Stored data entries
--
(** C3 (amended): in every state of a run in which the child process has
    ended with a status [st] other than 0, the main thread is either still
    in [check_output] with [CalledProcessError st output] as its only
    step, or has raised exactly that exception, which carries the status
    and the captured output; the call has not returned a result; and
    every FIFO made for the run is still linked in the file system:
    nothing is unlinked on this path. *)
Theorem process_failure_raises_without_cleanup mktemp defaults params
    program status (s0 s : state) (st : Z) :
  start mktemp defaults params program status = Ok s0 →
  reachable loadtxt s0 s →
  cpc (proc s) = CExited st → st ≠ 0%Z →
  (main s = MCommunicate
     ∧ main_step s
       = Some (with_main s
                 (MRaised (CalledProcessError st (printed (proc s)))))
   ∨ main s = MRaised (CalledProcessError st (printed (proc s))))
  ∧ main s ≠ MReturned
  ∧ ∀ path, path ∈ dom (fifos s0) → is_Some (fifo_at s path).
Proof.
  intros Hstart Hreach Hexit Hst.
  assert (exit_inv s ∧ linked_inv s0 s) as [Hx [Hdom Hlinked]].
  { clear Hexit. revert s Hreach. apply reachable_invariant.
    - split; [by eapply exit_inv_start | by eapply linked_inv_start].
    - intros s1 s2 t [H1 H2] Hstep. split.
      + by eapply exit_inv_step.
      + by eapply linked_inv_step. }
  unfold exit_inv in Hx. rewrite Hexit in Hx.
  assert (main s = MCommunicate
          ∨ main s = MRaised (CalledProcessError st (printed (proc s))))
    as Hmain.
  { destruct (main s) as [| | | | | | | | | | | | |e]; try congruence;
      [by left|].
    destruct e; try congruence.
    destruct Hx as (_ & [= <-] & ->). by right. }
  split; [|split].
  - destruct Hmain as [Hm|Hm]; [left|by right]. split; [done|].
    unfold main_step. rewrite Hm, Hexit. by rewrite decide_False.
  - destruct Hmain as [Hm|Hm]; rewrite Hm; discriminate.
  - intros path Hpath. rewrite <- Hdom in Hpath.
    apply elem_of_dom in Hpath as [f Hf]. unfold fifo_at. rewrite Hf.
    assert (before_unlink (main s)) as Hb
      by (destruct Hmain as [Hm|Hm]; rewrite Hm; exact I).
    rewrite (Hlinked Hb path f Hf). eauto.
Qed.
End Cleanup.

(** C3 (as stated, refuted): the executable ends with status 3. The main
    thread has raised [CalledProcessError] and will not move again, and
    both FIFOs of the run, the parameter file and the scalar output file,
    are still linked: the failure path unlinks nothing. *)
Lemma failed_process_leaves_fifos :
  start counter_mktemp ∅ (switches "T" "F" "F" "F" "F") [APrint "oops"] 3
    = Ok failing_start
  ∧ ∃ s, reachable digit_loadtxt failing_start s
      ∧ main s = MRaised (CalledProcessError 3 "oops")
      ∧ main_step s = None
      ∧ paramfile s = "/tmp/tmp1_param"
      ∧ p s !! "scalar_output_file" = Some "/tmp/tmp0_scalar_output_file"
      ∧ is_Some (fifo_at s "/tmp/tmp1_param")
      ∧ is_Some (fifo_at s "/tmp/tmp0_scalar_output_file").
Proof.
  split; [vm_compute; reflexivity|].
  exists (after (run_schedule digit_loadtxt failing_schedule failing_start)).
  split.
  - apply (run_schedule_reachable _ failing_schedule). vm_compute. reflexivity.
  - vm_compute. repeat split; eauto.
Qed.

Lemma process_failure_raises_without_cleanup_witness :
  let s := after (run_schedule digit_loadtxt failing_schedule failing_start) in
  (main s = MCommunicate
     ∧ main_step s
       = Some (with_main s
                 (MRaised (CalledProcessError 3 (printed (proc s)))))
   ∨ main s = MRaised (CalledProcessError 3 (printed (proc s))))
  ∧ main s ≠ MReturned
  ∧ ∀ path, path ∈ dom (fifos failing_start) → is_Some (fifo_at s path).
Proof.
  apply (process_failure_raises_without_cleanup digit_loadtxt counter_mktemp
           ∅ (switches "T" "F" "F" "F" "F") [APrint "oops"] 3%Z
           failing_start).
  - vm_compute. reflexivity.
  - apply (run_schedule_reachable _ failing_schedule). vm_compute. reflexivity.
  - vm_compute. reflexivity.
  - lia.
Defined.

(** C8 (code at the failing input): lensing is the only output, so the
    lensed channel is planned twice (line 77) and the reader thread reads
    the lensed FIFO twice. In the run below the first read has stored a
    table under ['lensed'] and the second finds the bytes [x y], which do
    not decode. The exception is swallowed, and the entry ['lensed'] of
    the failed channel is still in [result], where the claim has the
    entry of a channel that fails to decode absent. *)
Theorem failed_read_keeps_lensed_entry :
  start counter_mktemp ∅ (switches "F" "F" "F" "T" "F") lensed_program 0
    = Ok lensed_start
  ∧ outs lensed_start = ["lensed_output_file"; "lensed_output_file"]
  ∧ digit_loadtxt "x y" = None
  ∧ ∃ s s',
      reachable digit_loadtxt lensed_start s
      ∧ ro s = RRead "/tmp/tmp1_lensed_output_file" "lensed_output_file" []
      ∧ buffer <$> (fifos s !! "/tmp/tmp1_lensed_output_file") = Some "x y"
      ∧ reader_step digit_loadtxt s = Some s'
      ∧ ro s' = RClose "/tmp/tmp1_lensed_output_file" "lensed_output_file" []
      ∧ result s' !! Some "lensed" = Some (RArr (Arr0 (Finite 1))).
Proof.
  split; [vm_compute; reflexivity|].
  split; [vm_compute; reflexivity|].
  split; [vm_compute; reflexivity|].
  exists (after (run_schedule digit_loadtxt lensed_schedule lensed_start)).
  exists (after (run_schedule digit_loadtxt (lensed_schedule ++ [TReader])
                   lensed_start)).
  split.
  - apply (run_schedule_reachable _ lensed_schedule). vm_compute. reflexivity.
  - vm_compute. repeat split.
Qed.

(** * Further properties *)

(** ** The parameter dictionary and the output plan *)

(** X1: line 71 removes from the merged dictionary exactly the nine keys
    of [_output_files], whichever mapping brought them; every other key
    is as merged. *)
Theorem reserved_keys_stripped (defaults params : gmap string string)
    (k : string) :
  call_params defaults params !! k =
    if bool_decide
         (k ∈ [ "scalar_output_file"; "vector_output_file";
                "tensor_output_file"; "total_output_file:";
                "lensed_output_file"; "lens_potential_output_file";
                "lensed_total_output_file"; "transfer_filename(1)";
                "transfer_matterpower(1)" ])
    then None
    else merge defaults params !! k.
Proof.
  rewrite call_params_lookup. unfold merge. rewrite dict_update_lookup.
  assert (dom _output_files
          = list_to_set
              [ "scalar_output_file"; "vector_output_file";
                "tensor_output_file"; "total_output_file:";
                "lensed_output_file"; "lens_potential_output_file";
                "lensed_total_output_file"; "transfer_filename(1)";
                "transfer_matterpower(1)" ]) as ->.
  { unfold _output_files. rewrite dom_list_to_map_L. done. }
  destruct (decide _) as [Hin|Hin]; rewrite elem_of_list_to_set in Hin.
  - by rewrite bool_decide_eq_true_2.
  - by rewrite bool_decide_eq_false_2.
Qed.

Lemma outputfiles_Ok (p : gmap string string) (l : list string) :
  outputfiles p = Ok l ↔
  ∃ s v t le tr,
    p !! "get_scalar_cls" = Some s ∧ p !! "get_vector_cls" = Some v
    ∧ p !! "get_tensor_cls" = Some t ∧ p !! "do_lensing" = Some le
    ∧ p !! "get_transfer" = Some tr
    ∧ l = planned s ["scalar_output_file"]
          ++ planned v ["vector_output_file"]
          ++ planned t ["tensor_output_file"]
          ++ planned le ["lensed_output_file"; "lensed_output_file"]
          ++ planned tr ["transfer_filename(1)"; "transfer_matterpower(1)"].
Proof.
  unfold outputfiles, switch, getitem, planned. split.
  - intros H.
    destruct (p !! "get_scalar_cls") as [s|]; [|discriminate].
    destruct (p !! "get_vector_cls") as [v|]; [|discriminate].
    destruct (p !! "get_tensor_cls") as [t|]; [|discriminate].
    destruct (p !! "do_lensing") as [le|]; [|discriminate].
    destruct (p !! "get_transfer") as [tr|]; [|discriminate].
    exists s, v, t, le, tr. repeat split; try done.
    cbn [rbind] in H. injection H as <-.
    repeat case_decide; by rewrite ?app_nil_r, <- ?app_assoc.
  - intros (s & v & t & le & tr & -> & -> & -> & -> & -> & ->).
    cbn [rbind]. f_equal.
    repeat case_decide; by rewrite ?app_nil_r, <- ?app_assoc.
Qed.

(** X2: for a dictionary that holds the five switches, the plan lists, in
    the fixed order scalar, vector, tensor, lensed, transfer, the
    channels of the switches whose value is exactly [T]; the lensed
    channel is listed twice. *)
Theorem outputfiles_plan (p : gmap string string) (s v t le tr : string) :
  p !! "get_scalar_cls" = Some s → p !! "get_vector_cls" = Some v →
  p !! "get_tensor_cls" = Some t → p !! "do_lensing" = Some le →
  p !! "get_transfer" = Some tr →
  outputfiles p
  = Ok (planned s ["scalar_output_file"]
        ++ planned v ["vector_output_file"]
        ++ planned t ["tensor_output_file"]
        ++ planned le ["lensed_output_file"; "lensed_output_file"]
        ++ planned tr ["transfer_filename(1)"; "transfer_matterpower(1)"]).
Proof.
  intros Hs Hv Ht Hl Htr. apply outputfiles_Ok.
  exists s, v, t, le, tr. by repeat split.
Qed.

Lemma outputfiles_plan_witness :
  outputfiles (switches "T" "t" "F" "True" "T")
  = Ok (planned "T" ["scalar_output_file"]
        ++ planned "t" ["vector_output_file"]
        ++ planned "F" ["tensor_output_file"]
        ++ planned "True" ["lensed_output_file"; "lensed_output_file"]
        ++ planned "T" ["transfer_filename(1)"; "transfer_matterpower(1)"]).
Proof.
  apply (outputfiles_plan (switches "T" "t" "F" "True" "T")); reflexivity.
Defined.

(** X3: the plan is made exactly when the dictionary holds the five
    switches; otherwise lines 74-78 raise [KeyError] for the first switch
    that is missing. *)
Theorem outputfiles_needs_switches (p : gmap string string) :
  (∃ l, outputfiles p = Ok l)
  ∧ Forall (fun k => is_Some (p !! k)) switch_keys
  ∨ ∃ before k after,
      switch_keys = before ++ k :: after
      ∧ Forall (fun k' => is_Some (p !! k')) before
      ∧ p !! k = None
      ∧ outputfiles p = Raise (KeyError (Some k)).
Proof.
  unfold outputfiles, switch, getitem, switch_keys.
  destruct (p !! "get_scalar_cls") as [s|] eqn:Es; cycle 1.
  { right. exists [], "get_scalar_cls", (tail switch_keys). by repeat split. }
  destruct (p !! "get_vector_cls") as [v|] eqn:Ev; cycle 1.
  { right. exists ["get_scalar_cls"], "get_vector_cls",
      ["get_tensor_cls"; "do_lensing"; "get_transfer"].
    repeat split; [|done]. repeat constructor; by rewrite ?Es. }
  destruct (p !! "get_tensor_cls") as [t|] eqn:Et; cycle 1.
  { right. exists ["get_scalar_cls"; "get_vector_cls"], "get_tensor_cls",
      ["do_lensing"; "get_transfer"].
    repeat split; [|done]. repeat constructor; by rewrite ?Es, ?Ev. }
  destruct (p !! "do_lensing") as [le|] eqn:El; cycle 1.
  { right. exists ["get_scalar_cls"; "get_vector_cls"; "get_tensor_cls"],
      "do_lensing", ["get_transfer"].
    repeat split; [|done]. repeat constructor; by rewrite ?Es, ?Ev, ?Et. }
  destruct (p !! "get_transfer") as [tr|] eqn:Etr; cycle 1.
  { right. exists ["get_scalar_cls"; "get_vector_cls"; "get_tensor_cls";
                   "do_lensing"], "get_transfer", [].
    repeat split; [|done].
    repeat constructor; by rewrite ?Es, ?Ev, ?Et, ?El. }
  left. split; [cbn [rbind]; eauto|].
  repeat constructor; by rewrite ?Es, ?Ev, ?Et, ?El, ?Etr.
Qed.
--
Starting with the first line of the records above, give back each line exactly until the line with "nothing is unlinked on this path. *)" has been given as well.

(** C3 (amended): in every state of a run in which the child process has
    ended with a status [st] other than 0, the main thread is either still
    in [check_output] with [CalledProcessError st output] as its only
    step, or has raised exactly that exception, which carries the status
    and the captured output; the call has not returned a result; and
    every FIFO made for the run is still linked in the file system:
    nothing is unlinked on this path. *)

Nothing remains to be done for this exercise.